What Kannywood needs to grow – Umar Gombe

Umar Sani Labaran, popularly known as Umar Gombe, is an actor, director, and producer who has starred in over a one hundred movies and a number of television and comedy shows.

He has won and been nominated as Best Supporting Actor on several occasions. In this interview, he talks about Kannywood’s shortcomings, what drew him to the industry, and more. Excerpts:

 

Weekend Magazine: What attracted you to the film industry?

Umar Gombe: I was influenced by the social problems happening in our communities. I started my acting career with late veteran Kannywood director Tijjani Ibraheem and later joined Ishaq Sidi Ishaq who taught me scriptwriting and directing. He gave me books on both fields to read. I later assisted him as production manager and assistant director.
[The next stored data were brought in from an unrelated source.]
(** * Transaction construction and signing engine of the btc wallet

    A shallow embedding of [tx.go] (the second, multi-output revision of the
    file, together with the wallet core that follows it) and the properties
    of its fee/change solver, coin selector, output resolver, size
    estimator, sweep flow and signing dispatcher.

    Go's [int64] (and [int], taken to be 64 bits wide) are modelled as [Z]
    with the two's-complement wrap-around written out in [I64]. *)

From Stdlib Require Import ZArith List Lia Bool String Ascii.
From Stdlib.Strings Require Import Byte.
From Stdlib Require Import Permutation Sorted.
Import ListNotations.
Local Open Scope Z_scope.

(* ================================================================== *)
(** * Machine integers *)
(* ================================================================== *)

Module I64.

Definition min_int : Z := - 2 ^ 63.
Definition max_int : Z := 2 ^ 63 - 1.

(** Reduction of a mathematical integer to its signed 64-bit value. *)
Definition wrap (x : Z) : Z := (x + 2 ^ 63) mod 2 ^ 64 - 2 ^ 63.

Definition add (a b : Z) : Z := wrap (a + b).
Definition sub (a b : Z) : Z := wrap (a - b).
Definition mul (a b : Z) : Z := wrap (a * b).
Definition neg (a : Z) : Z := wrap (- a).
(** Go's [/] truncates toward zero. *)
Definition quot (a b : Z) : Z := wrap (Z.quot a b).

Definition in_range (x : Z) : Prop := min_int <= x <= max_int.

End I64.

(* ================================================================== *)
(** * Data model *)
(* ================================================================== *)

(** [AddressType] is a string type in the source; the four named constants
    are the recognised families, any other string falls in the [default]
    branches. *)
Inductive AddressType : Type :=
| P2PKH
| P2WPKH
| P2SH
| P2TR
| OtherType (tag : string).

Record UTXO : Type := mkUTXO {
  TxID : string;
  Vout : Z;
  Value : Z
}.

Definition dustThreshold : Z := 546.

Definition bytes : Type := list byte.

(** [*chaincfg.Params]: the two networks [NewWallet] accepts. *)
Inductive Network : Type :=
| MainNetParams
| TestNet3Params.

(** [BitcoinWallet]; keys are kept as their byte strings, the HTTP client
    is left to the collaborators below. *)
Record BitcoinWallet : Type := mkWallet {
  privateKey : bytes;
  publicKey : bytes;
  network : Network;
  apiURL : string;
  feeRate : Z
}.

(** A test-network wallet with the given fee rate, for running the model. *)
Definition walletWithRate (rate : Z) : BitcoinWallet :=
  mkWallet [x01] [x02] TestNet3Params "api" rate.

Record PaymentOutput : Type := mkPaymentOutput {
  Address : string;
  Amount : Z
}.

(** [wire.OutPoint], [wire.TxIn], [wire.TxOut] and [wire.MsgTx]. *)
Record OutPoint : Type := mkOutPoint {
  Hash : bytes;
  Index : Z
}.

Record TxIn : Type := mkTxIn {
  PreviousOutPoint : OutPoint;
  SignatureScript : bytes;
  Witness : list bytes;
  Sequence : Z
}.

Record TxOut : Type := mkTxOut {
  OutValue : Z;
  PkScript : bytes
}.

Record MsgTx : Type := mkMsgTx {
  Version : Z;
  TxIns : list TxIn;
  TxOuts : list TxOut;
  LockTime : Z
}.

Definition len {A : Type} (l : list A) : Z := Z.of_nat (List.length l).

(* ================================================================== *)
(** * Size estimator and fee *)
(* ================================================================== *)

Definition EstimateTxSize (inputs outputs : Z) (addrType : AddressType) : Z :=
  match addrType with
  | P2PKH =>
      let baseSize :=
        I64.add (I64.add 10 (I64.mul inputs 148)) (I64.mul outputs 34) in
      baseSize
  | P2WPKH =>
      let baseSize :=
        I64.add (I64.add 10 (I64.mul inputs 64)) (I64.mul outputs 31) in
      let witnessSize := I64.add (I64.mul inputs 107) 2 in
      let vSize :=
        I64.quot (I64.add (I64.add (I64.mul baseSize 3) baseSize) witnessSize) 4 in
      vSize
  | P2SH =>
      let baseSize :=
        I64.add (I64.add 10 (I64.mul inputs 148)) (I64.mul outputs 34) in
      let witnessSize := I64.add (I64.mul inputs 107) 2 in
      let vSize :=
        I64.quot (I64.add (I64.add (I64.mul baseSize 3) baseSize) witnessSize) 4 in
      vSize
  | P2TR =>
      let baseSize :=
        I64.add (I64.add 10 (I64.mul inputs 64)) (I64.mul outputs 31) in
      let witnessSize := I64.add (I64.mul inputs 64) 2 in
      let vSize :=
        I64.quot (I64.add (I64.add (I64.mul baseSize 3) baseSize) witnessSize) 4 in
      vSize
  | OtherType _ => 250
  end.
Lemma match_rest_empty (s rest : string) :
  last_not isspace s = true ->
  match_claude_suffix_at s = Some rest -> rest = "".
Proof.
  intros L M. destruct (match_leaves_suffix s rest M) as [[E | E] [pre P]];
    [exact E|].
  subst rest. rewrite P, last_not_append_space in L. discriminate.
Qed.

Lemma sub_claude_last_not (s : string) :
  last_not isspace s = true -> last_not isspace (sub_claude_suffix s) = true.
Proof.
  induction s as [|c r IH]; intros L.
  - reflexivity.
  - cbn [sub_claude_suffix].
    destruct (match_claude_suffix_at (String c r)) as [rest|] eqn:M.
    + now rewrite (match_rest_empty _ _ L M).
    + destruct r as [|y t].
      * cbn. exact L.
      * assert (last_not isspace (String y t) = true) as L' by exact L.
        specialize (IH L').
        remember (String y t) as r' eqn:Er.
        destruct (sub_claude_suffix r') as [|z u] eqn:S.
        -- cbn. subst r'. cbn [sub_claude_suffix] in S.
           destruct (match_claude_suffix_at (String y t)) eqn:M';
             [|discriminate].
           destruct (isspace c) eqn:Sc; [|reflexivity].
           rewrite (match_after_space c _ Sc), M' in M. discriminate.
        -- rewrite last_not_cons by discriminate. exact IH.
Qed.

Lemma sub_claude_head_not (s : string) :
  head_not isspace s = true -> last_not isspace s = true ->
  head_not isspace (sub_claude_suffix s) = true.
Proof.
  destruct s as [|c r]; [reflexivity|]. intros H L.
  cbn [sub_claude_suffix].
  destruct (match_claude_suffix_at (String c r)) as [rest|] eqn:M.
  - now rewrite (match_rest_empty _ _ L M).
  - exact H.
Qed.

Lemma strip_ends (text : string) :
  head_not isspace (strip text) = true /\ last_not isspace (strip text) = true.
Proof.
  split.
  - unfold strip. destruct (StrFacts.lstrip_result text) as [-> | (c & r & -> & Hc)];
      [reflexivity|].
    cbn. rewrite Hc. cbn. now rewrite Hc.
  - unfold strip. rewrite SanitizeFacts.rstrip_is_rstrip_by.
    apply NameFacts.last_not_rstrip_by.
Qed.

Lemma clean_title_single_spaced (text : string) :
  single_spaced (clean_title text).
Proof.
  unfold clean_title, sub_spaces. rewrite sub_spaces_is_sub_runs.
  destruct (strip_ends text) as [H L].
  repeat split.
  - apply sub_runs_class.
  - now apply (NameFacts.sub_runs_no_double isspace " " _ eq_refl false).
  - apply sub_runs_head_not, sub_claude_head_not; assumption.
  - apply sub_runs_last_not, sub_claude_last_not; assumption.
Qed.

Lemma title_from_shape (soup : node) (sels : list selector) :
  title_from soup sels <> "" /\ title_from soup sels <> "Claude"
  /\ single_spaced (title_from soup sels).
Proof.
  induction sels as [|sel rest IH]; cbn [title_from].
  - repeat split; try discriminate; reflexivity.
  - destruct (select_one sel ([], soup)) as [[q element]|]; [|exact IH].
    destruct (negb (is_empty (strip (get_text element)))); [|exact IH].
    destruct (negb (is_empty (clean_title (get_text element)))
              && negb (String.eqb (clean_title (get_text element)) "Claude"))
      eqn:C; [|exact IH].
    apply andb_true_iff in C as [C1 C2].
    apply negb_true_iff in C1, C2.
    apply StrFacts.is_empty_false in C1. apply String.eqb_neq in C2.
    repeat split; try assumption; apply clean_title_single_spaced.
Qed.

End TitleShape.

(** X10: Whatever the document, the title is not empty, is not the bare site name,
    and is a single line: its white space is single blanks between words,
    with none at either end. *)
Theorem title_shape (soup : node) :
  _extract_title soup <> "" /\ _extract_title soup <> "Claude"
  /\ Predicates.single_spaced (_extract_title soup).
Proof.
  unfold _extract_title.
  destruct (TitleShape.title_from_shape soup title_selectors) as (A & B & C).
  repeat split; try assumption; apply C.
Qed.

(** ** Locating and ordering the turns *)

Module SortFacts.

Import Predicates.

Section ByKey.

Context {A : Type} (key : A -> nat).

Lemma insert_by_perm (x : A) (l : list A) :
  Permutation (insert_by key x l) (x :: l).
Proof.
  induction l as [|y r IH]; cbn; [reflexivity|].
  destruct (Nat.leb (key x) (key y)); [reflexivity|].
  rewrite IH. apply perm_swap.
Qed.

Lemma sort_by_perm (l : list A) : Permutation (sort_by key l) l.
Proof.
  induction l as [|x l IH]; cbn; [reflexivity|].
  change (fold_right (insert_by key) [] l) with (sort_by key l).
  rewrite insert_by_perm. now constructor.
Qed.

Lemma insert_by_sorted (x : A) (l : list A) :
  StronglySorted (key_le key) l -> StronglySorted (key_le key) (insert_by key x l).
Proof.
  induction 1 as [|y r S IH F]; cbn.
  - repeat constructor.
  - destruct (Nat.leb (key x) (key y)) eqn:E.
    + apply Nat.leb_le in E. constructor; [now constructor|].
      constructor; [exact E|].
      eapply Forall_impl; [|exact F]. unfold key_le. intros z Hz. lia.
    + apply Nat.leb_gt in E. constructor; [exact IH|].
      eapply Permutation_Forall; [symmetry; apply insert_by_perm|].
      constructor; [unfold key_le; lia | exact F].
Qed.

Lemma sort_by_sorted (l : list A) : StronglySorted (key_le key) (sort_by key l).
Proof.
  induction l as [|x l IH]; cbn; [constructor|].
  now apply insert_by_sorted.
Qed.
Films I featured in include ‘Kwalla,’ ‘Lambar Girma,’ ‘Sa’in Sa,’ ‘Noor,’ ‘Lissafi,’ ‘Iko’ and more recent ones like ‘Mati A Zazzau,’ ‘Wakili,’ ‘Hauwa Kulu’ among others. I have appeared in over a hundred films, including Nollywood films like ‘Tenant of the House.’

Umar Gombe

WM: Recently the industry has slowed down. How do you feel about this?

Gombe: What is happening is due to the pandemic. Everything will return to normal after covid-19. However, even before the pandemic we had issues that has made clear that we are not practicing film making the way it should be done.

There is a need for operators of the industry to acquire more technical knowledge on film making or else we will continue to be left behind. Our inability to apply modern knowledge is crippling the industry’s market. It makes it difficult for investors to come forward. Who do you think will be willing to invest in a venture that can’t guarantee any profit?

WM: How would you compare Kannywood and Nollywood in terms of development?

Gombe: For me the issue is not about making a comparism. It is all about getting support from corporate bodies and government at various levels. Nollywood is recognized by corporate organizations and a sizeable number of government agencies, unlike Kannywood where individual investors have to do everything alone.

I am sure that if Kannywood were  given the same opportunity like Nollywood I am optimistic that we would have been far above any movie industry in Africa. Look at what we have attained without support. What do you think the industry would have attained had it been the industry has got the needed support?

WM: ‘Mati a Zazzau’ is arguably one of the best Hausa comedy films in recent times. What would you say makes it stand out?

Gombe: ‘Mati a Zazzau’ was produced by Rahama Sadau and Sadiq Sani Sadiq. For me, what really makes it different is the storyline, cast, director and equipment used. I was casted in the film, not because I am a friend to the producers, but because they believe in my ability to give them what they want.

A lot of money has been committed to the film. Also, one of the finest Nigerian female singers, Dij’a, made her debut in the film as an actress. I must confess that she inspired many people by the humility she exhibited throughout the shooting of that film.

WM: What do you do when you are not acting?

Gombe: I love photography, culture, watching films and travelling.

WM: What is your favorite quote?

Gombe: My favorite quote is “Of all the inventions for mass communication, pictures speak the universally accepted language.” This is from Walt Disney and it says a lot of things to me.